Barcelona, Spain (UroToday.com) In this special symposium, Dr. Siefker-Radke discussed the current status and future directions of combination chemo-immunotherapy in advanced urothelial carcinoma. While the full results of IMvigor130 were unavailable at the time of this presentation, Dr. Siefker-Radke focused on the clinical and biologic rationale for combination approaches.
Given the unmet clinical need for certain patients who do not derive benefit from immunotherapy, it would make sense to consider chemotherapy for this group. In particular, patients with liver metastases had a lower response rate to checkpoint blockade both in IMvigor210 cohort 2 with atezolizumab and in Keynote-052 with pembrolizumab; perhaps these patients or patients with high disease burden may represent the cohort that derives early benefit from chemotherapy instead of immunotherapy as illustrated in the Kaplan-Meier plot from Keynote-052.

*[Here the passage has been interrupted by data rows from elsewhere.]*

(* ===== verification/PgReads.v ===== *)
(** * Claims, order, configuration, pages and the event log of the PostgreSQL store *)
From S2P Require Import Prelude Types Config Scope ListFacts MapSum PgDb PgTopo PgEngine PgGraph PgLease PgAdmin PgInv PgTerminate.
From S2P Require Import PgTopoFacts PgLinkFacts PgLeaseFacts PgBatch PgBodies PgStore PgScenario PgProps.

(** The state in which [transact] starts a body. *)
Definition begun {C : Type} (t : pgst C) : pgst C := t <| g_notify := false |> <| g_stats := ∅ |>.

(** ** Configuration *)









(** ** Sorted lists *)

(** A list sorted strictly is the only sorted list of its members. *)
Lemma sorted_perm_eq {A : Type} (S W : relation A) (l k : list A) :
  (forall a b, S a b -> ~ W b a) -> StronglySorted S l -> StronglySorted W k -> k ≡ₚ l -> k = l.
Proof.
  intros HSW Hl. revert k. induction Hl as [|x l Hl IH Hx]; intros k Hk Hp.
  { by apply Permutation_nil_r in Hp. }
  destruct k as [|y k]; [by apply Permutation_nil_cons in Hp|]. apply StronglySorted_inv in Hk as [Hk Hy].
  rewrite Forall_forall in Hx, Hy. assert (y = x) as ->; [|f_equal; apply IH; [done|by eapply Permutation_cons_inv]].
  assert (y ∈ x :: l) as Hyl by (rewrite <- Hp; by left). assert (x ∈ y :: k) as Hxk by (rewrite Hp; by left).
  apply elem_of_cons in Hyl as [?|Hyl]; [done|]. apply elem_of_cons in Hxk as [?|Hxk]; [done|].
  exfalso. apply (HSW x y); [by apply Hx|by apply Hy].
Qed.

Furthermore, chemotherapy may augment antigen presentation. In a cohort of muscle-invasive bladder cancer patients, it was found that high frequency of CD19+ antigen presenting cells within the tumor was associated both with greater benefit from adjuvant platinum-based chemotherapy and with improved overall survival.1
In addition, there are data to suggest that PD-L1 upregulation may be a mechanism of resistance to chemotherapy. In locally advanced non-small cell lung cancer, it was shown that PD-L1 expression increases under the selective pressure of neoadjuvant chemotherapy, and that tumors which upregulated PD-L1 in this fashion were associated with a shorter overall survival. Extrapolating to urothelial cancer, it could be hypothesized that by concomitantly blocking the PD-1/PD-L1 axis along with cytotoxic chemotherapy, this resistance could be averted.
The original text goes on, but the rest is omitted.